Lim’s takeaways included down-to-earth tips that she found particularly useful to enhance her productivity: “Flexibility is key. Over the past few months since the Covid-19 outbreak, we have seen an uptick in the number of firms offering remote working arrangements for employees. For (most) women, though, this flexibility comes with inherent challenges. We’ve heard of parents struggling to adjust to the new normal, with the current home-based learning for children kicking in. Attending to your children’s needs whilst having to meet work deadlines and commitments is a challenge. “
In addition, she outlined four simple steps used during 2020, and which she will continue with into 2021:
a) Create a new daily schedule or routine: “You may think you’ve got your work-from-home routine down pat, but having your children at home full-time will throw a spanner in the works. Reduce the chaos by creating a daily schedule for yourself and kids.”
b) Carve out your own space at home: “With everyone staying home, it’s easy to step on one another’s toes. Set clear boundaries with your kids, so they know not to disturb you when you’re on a conference call.”
c) Be honest and open with your colleagues: “After all, everyone’s household is different, and we should be sensitive to these variances. Being open about your home situation takes the pressure off trying to maintain a ‘perfect’ professional image.”
d) Rely on a good collaboration tool to stay productive while working from home: “With the added responsibilities at home, you may feel overwhelmed or get easily distracted. Choose the right collaboration tool to keep you organised, on task and productive!”

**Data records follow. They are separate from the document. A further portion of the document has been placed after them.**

(* ===== verification/Succession.v ===== *)
(** * Succession (internal/core/succession.go)

    A session that registers through its own tool call takes its participant from the active
    holder only on evidence from the host records.  The processes of the host are read through
    platform.ProcessStart, the argument [processStart] of Messages; the record of tool calls
    is in memory and is passed as a value. *)

From S2P Require Import Prelude GoString Schema Sql Label Fixture Storage Names Messages Sessions Cycles Launches.
Open Scope Z_scope.

(** ** Tool calls *)

Record toolCalls := mkToolCalls { tc_at : gmap Key Z; tc_since : Z }.

(** [Store.ToolCall]: a full record drops the calls that the guard no longer counts. *)
Definition guard (v : Settings) : Z := GuardSeconds v * 1000.
Definition ToolCall (now guard : Z) (caller : Key) (c : toolCalls) : toolCalls :=
  let at_ := if bool_decide (4096 ≤ size (tc_at c))%nat then filter (λ ka : Key * Z, now - ka.2 < guard) (tc_at c) else tc_at c in
  mkToolCalls (<[caller := now]> at_) (tc_since c).

(** [Store.guardLeft]: a call that is not recorded is at 0. *)
Definition call_left (now guard at_ : Z) (left : Z) : Z :=
  if negb (at_ =? 0) && (left <? guard - (now - at_)) then guard - (now - at_) else left.
Definition guardLeft (guard now : Z) (k : Key) (c : toolCalls) : Z :=
  call_left now guard (tc_since c) (call_left now guard (default 0 (tc_at c !! k)) 0).

(** ** Host records *)

Record host := mkHost { h_pid : Z; h_start : Z; h_socket : string; h_pane : string; h_executable : string }.

Definition hostPID (t : WakeTarget) : Z := if 0 <? wt_claude_pid t then wt_claude_pid t else wt_host_pid t.

Section hosts.
Variable processStart : Z → ProcessStart.

Definition recordHost (pid : Z) (pane : option (string * string * string)) : host :=
  let '(pid, start) := if 0 <? pid then match processStart pid with
                                        | StartedAt t => if 0 <? t then (pid, t) else (0, 0)
                                        | _ => (0, 0)
                                        end
                       else (0, 0) in
  match pane with
  | Some (socket, p, executable) => mkHost pid start socket p executable
  | None => mkHost pid start "" "" ""
  end.

(** [hostEnded]: a process that cannot be read is not proven ended. *)
Definition hostEnded (h : host) : bool :=
  match processStart (h_pid h) with ProcessGone => true | StartedAt t => negb (t =? h_start h) | ProcessUnreadable => false end.

Definition host_of_row (r : SessionRow) : host :=
  mkHost (s_host_pid r) (s_host_start r) (s_tmux_socket r) (s_tmux_pane r) (s_tmux_path r).
Definition hostOf (k : Key) : tx host := o ← gets (λ s, sessions s !! k); r ← row (o : option SessionRow) NoRows; mret (host_of_row r).

Definition same_process (r : SessionRow) (h : host) : bool := (s_host_pid r =? h_pid h) && (s_host_start r =? h_start h).

(** [holdsElsewhere]: another active session of the host holds a participant other than
    [address] *)
Definition holdsElsewhere (now : Z) (k : Key) (h : host) (address : string) (s : State) : bool :=
  negb (h_start h =? 0) &&
  exists_where (λ k' r, seqb (Family k') (Family k) && negb (seqb (ID k') (ID k)) && same_process r h && active_row now r &&
    exists_where (λ a n, bool_decide (n_kind n = Alias) && seqb (n_family n) (Family k') && seqb (n_holder_id n) (ID k') && negb (seqb a address)) (names s))
    (sessions s).
Definition hostHolder (now : Z) (k : Key) : tx bool := h ← hostOf k; gets (holdsElsewhere now k h "").

(** ** The links of a managed cycle *)

Definition deepSeekCycleVersion : string := "dsh-session-1".
Definition cycleReceiptRetry : Z := 1000.

(** The joined conditions that both links share: the holder's unfinished cycle of this
    address, under the Enable that admitted it and before its deadlines, whose successor is
    [k] *)
Definition links (now : Z) (k : Key) (address holder : string) (s : State) (_ : string) (c : cycleRow) : bool :=
  (c_FinishedAt c =? 0) && seqb (c_Family c) (Family k) && seqb (c_Address c) address && seqb (c_SessionID c) holder &&
  seqb (c_SuccessorEpoch c) (ID k) && cycleEnabled c s && (now <? c_StageDeadline c) && (now <? c_CycleDeadline c).

(** [cycleResetLink] *)
Definition reset_stage (c : cycleRow) : bool :=
  one_of (c_State c) [cycleResetVerified; cyclePickupIntent; cycleWaitingPickup] ||
  (one_of (c_State c) [cycleWaitingPrompt; cyclePromptIntent] && one_of (c_PromptFrom c) [cycleResetVerified; cyclePickupIntent; cycleWaitingPickup]).
Definition cycleResetLink (now : Z) (k : Key) (address holder : string) (sh : host) (s : State) : bool :=
  exists_where (λ id c, links now k address holder s id c && (c_HostPID c =? h_pid sh) && (c_HostStart c =? h_start sh) &&
    seqb (c_Socket c) (h_socket sh) && seqb (c_Pane c) (h_pane sh) && reset_stage c) (cycles s).

(** [hostlessCycleLink] *)
Inductive CycleLink := NoLink | PendingLink | Linked.
#[export] Instance CycleLink_eq_dec : EqDecision CycleLink.
Proof. solve_decision. Defined.

Context `{SHA : Sha256}.

Definition hostless_cycle (now : Z) (k : Key) (address holder : string) (s : State) : option (string * cycleRow) :=
  head (select (λ id c, links now k address holder s id c && seqb (c_Adapter c) deepSeekCycleVersion && (c_HostPID c =? 0) &&
    (c_HostStart c =? 0) && seqb (c_Socket c) "" && seqb (c_Pane c) "") (cycles s)).
Definition hostlessCycleLink (now : Z) (k : Key) (address holder : string) (s : State) : CycleLink :=
  match hostless_cycle now k address holder s, sessions s !! k with
  | Some (id, c), Some r =>
      if negb (deepSeekPinTarget (c_AdapterPin c) (s_wake_target r)) then NoLink
      else if negb (hostlessTargets id [mkKey (Family k) holder] s) then NoLink
      else if exists_where (λ a n, bool_decide (n_kind n = Alias) && seqb (n_family n) (Family k) && seqb (n_holder_id n) (ID k) && negb (seqb a address)) (names s)
      then NoLink
      else if seqb (c_State c) cyclePickupIntent then PendingLink
      else if awaitingPickup c then Linked
      else NoLink
  | _, _ => NoLink
  end.

(** ** The Enable of a same-host succession *)

(** The Enable that [carrySameHostEnable] inserts or updates *)
Definition same_host_enable (now : Z) (address : string) (r : SessionRow) (e : EnableRow) (old : option EnableRow) : EnableRow :=
  let kept := e_kept_revision e =? e_revision e in
  match old with
  | None => mkEnableRow true 1 (s_revision r) address (s_host_pid r) (s_host_start r) (s_tmux_socket r) (s_tmux_pane r) now
              (e_threshold e) (e_kept_epoch e) (if kept then 1 else 0) (e_kept_read e)
  | Some e0 =>
      mkEnableRow true (e_revision e0 + 1) (s_revision r) address (s_host_pid r) (s_host_start r) (s_tmux_socket r) (s_tmux_pane r) now
        (e_threshold e) (e_kept_epoch e) (if kept then e_revision e0 + 1 else 0) (e_kept_read e)
  end.
(** The former holder's Enable is on for the address and still pinned to its host and pane. *)
Definition carries (address : string) (old : SessionRow) (e : EnableRow) : bool :=
  e_enabled e && seqb (e_address e) address && (e_host_pid e =? s_host_pid old) && (e_host_start e =? s_host_start old) &&
  seqb (e_tmux_socket e) (s_tmux_socket old) && seqb (e_tmux_pane e) (s_tmux_pane old).
Definition carrySameHostEnable (now : Z) (k : Key) (address former : string) : tx unit :=
  let fk := mkKey (Family k) former in
  found ← gets (λ s, r ← sessions s !! k; old ← sessions s !! fk; e ← enables s !! fk;
                     if carries address old e then Some (r, e) else None);
  match (found : option (SessionRow * EnableRow)) with
  | Some (r, e) =>
      _ ← modify (λ s, s <| enables := <[k := same_host_enable now address r e (enables s !! k)]> (enables s) |>);
      disable now fk
  | None => mret tt
  end.

(** ** The decision *)

Inductive verdict := Evidence (evidence : string) | Refused (reason : string) (retry : Z).
#[export] Instance verdict_eq_dec : EqDecision verdict.
Proof. solve_decision. Defined.

Definition sameHost (sh hh : host) : bool := negb (h_start sh =? 0) && (h_pid sh =? h_pid hh) && (h_start sh =? h_start hh).
Definition samePane (sh hh : host) : bool := negb (seqb (h_pane sh) "") && seqb (h_socket sh) (h_socket hh) && seqb (h_pane sh) (h_pane hh).

(** The switch of [succeed]: [left] is what the guard leaves of the holder's last call. *)
Definition judge (isfenced subagent : bool) (session : CycleLink) (sh hh : host) (other link clear : bool) (left : Z) : verdict :=
  if isfenced then Refused "fenced" 0
  else if subagent then Refused "subagent" 0
  else if bool_decide (session = Linked) then Evidence "cycle_session"
  else if bool_decide (session = PendingLink) then Refused "cycle_receipt_pending" cycleReceiptRetry
  else if (h_start sh =? 0) || (h_start hh =? 0) then Refused "no_host" 0
  else if other then Refused "other_participant" 0
  else if link then Evidence "cycle_reset"
  else if sameHost sh hh && clear then Evidence "host_cleared"
  else if sameHost sh hh then if 0 <? left then Refused "holder_active" left else Evidence "same_host"
  else if samePane sh hh then if hostEnded hh then Evidence "same_pane" else Refused "host_running" 0
  else Refused "other_pane" 0.

(** The details of a participant event: a JSON object with its keys in order *)
Definition member (name value : string) : string := json_string name +:+ ":" +:+ value.
Definition details (candidate : string) (v : verdict) (sh : host) : string :=
  "{" +:+ String.concat ","
    [member "candidate" (json_string candidate);
     member "evidence" (json_string (match v with Evidence e => e | Refused _ _ => "" end));
     member "host_pid" (itoa (h_pid sh));
     member "pane" (json_string (h_pane sh));
     member "refused" (json_string (match v with Evidence _ => "" | Refused r _ => r end))] +:+ "}".

(** The link of the holder's cycle is read only when nothing before it decides. *)
Definition reset_link (now : Z) (k : Key) (address holder : string) (isfenced subagent other : bool) (sh hh : host) (s : State) : bool :=
  negb isfenced && negb subagent && negb (h_start sh =? 0) && negb (h_start hh =? 0) && negb other && sameHost sh hh && samePane sh hh &&
  cycleResetLink now k address holder sh s.
Definition session_link (now : Z) (k : Key) (address holder : string) (isfenced subagent : bool) (sh hh : host) (s : State) : CycleLink :=
  if seqb (Family k) "deepseek" && negb isfenced && negb subagent && (h_start sh =? 0) && (h_start hh =? 0)
  then hostlessCycleLink now k address holder s else NoLink.
Definition judge_in (now guard : Z) (calls : toolCalls) (k : Key) (address holder : string) (subagent clear : bool) (sh hh : host) (s : State) : verdict :=
  let isfenced := fenced address k s in
  let other := holdsElsewhere now k sh address s in
  judge isfenced subagent (session_link now k address holder isfenced subagent sh hh s) sh hh other
    (reset_link now k address holder isfenced subagent other sh hh s) clear (guardLeft guard now (mkKey (Family k) holder) calls).

(** A repeated refusal for the same reason and holder *)
Definition repeated (stored : option Succession) (r : Succession) : bool :=
  match stored with
  | Some l => seqb (suc_Result l) (suc_Result r) && seqb (suc_Reason l) (suc_Reason r) && seqb (suc_Address l) (suc_Address r) && seqb (suc_Holder l) (suc_Holder r)
  | None => false
  end.

(** The pane of the former holder, for a thread that its host's clear started *)
Definition keep_pane (k : Key) (hh : host) : tx unit :=
  update_session k (λ r, r <| s_tmux_socket := h_socket hh |> <| s_tmux_pane := h_pane hh |> <| s_tmux_path := h_executable hh |>).

(** The active holder of the participant, when it is another session *)
Definition other_holder (now : Z) (k : Key) (repository role : string) (s : State) : option (string * string) :=
  if seqb repository "" then None
  else address ← address_of (Family k) repository role s;
       n ← names s !! address;
       let holder := n_holder_id n in
       if seqb holder "" || seqb holder (ID k) then None
       else if holds now (Family k) holder repository role s then Some (address, holder) else None.

Definition succeed (now guard : Z) (calls : toolCalls) (k : Key) (repository role : string) (subagent clear : bool) : tx (option Succession) :=
  held ← gets (other_holder now k repository role);
  match (held : option (string * string)) with
  | None => mret None
  | Some (address, holder) =>
      sh ← hostOf k;
      hh ← hostOf (mkKey (Family k) holder);
      v ← gets (judge_in now guard calls k address holder subagent clear sh hh);
      _ ← when (bool_decide (v = Evidence "host_cleared") && seqb (h_pane sh) "" && negb (seqb (h_pane hh) "")) (keep_pane k hh);
      holderName ← gets (peerOf (Family k) holder);
      candidate ← gets (peerOf (Family k) (ID k));
      let text := details candidate v sh in
      match v with
      | Evidence e =>
          _ ← when (seqb e "same_host" && samePane sh hh && negb (seqb (h_socket sh) "")) (carrySameHostEnable now k address holder);
          _ ← setHolder now address holder (ID k) e "session" text;
          mret (Some (mkSuccession "succeeded" e address holderName now 0))
      | Refused reason retry =>
          let result := mkSuccession "refused" reason address holderName now retry in
          o ← gets (λ s, sessions s !! k);
          r ← row (o : option SessionRow) NoRows;
          _ ← when (negb (repeated (s_succession r) result)) (participantEvent now address "" holderName "succession_refused" "session" text);
          mret (Some result)
      end
  end.
End hosts.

“Being a successful leader means you need to communicate clearly to your team all that you expect out of them and the key outcomes of their role. For flexible working to be effective, leaders need to adjust and change their mindsets on how they understand Key Performance Indicators and productivity.
“Don’t try to account for the physical number of hours,” Lim advised. “Instead, allow for the quality of work to speak for itself. Inspire confidence in your team by giving them the benefit of doubt to allow them to achieve, and by providing them with the right tools, software, training, objectives and support.”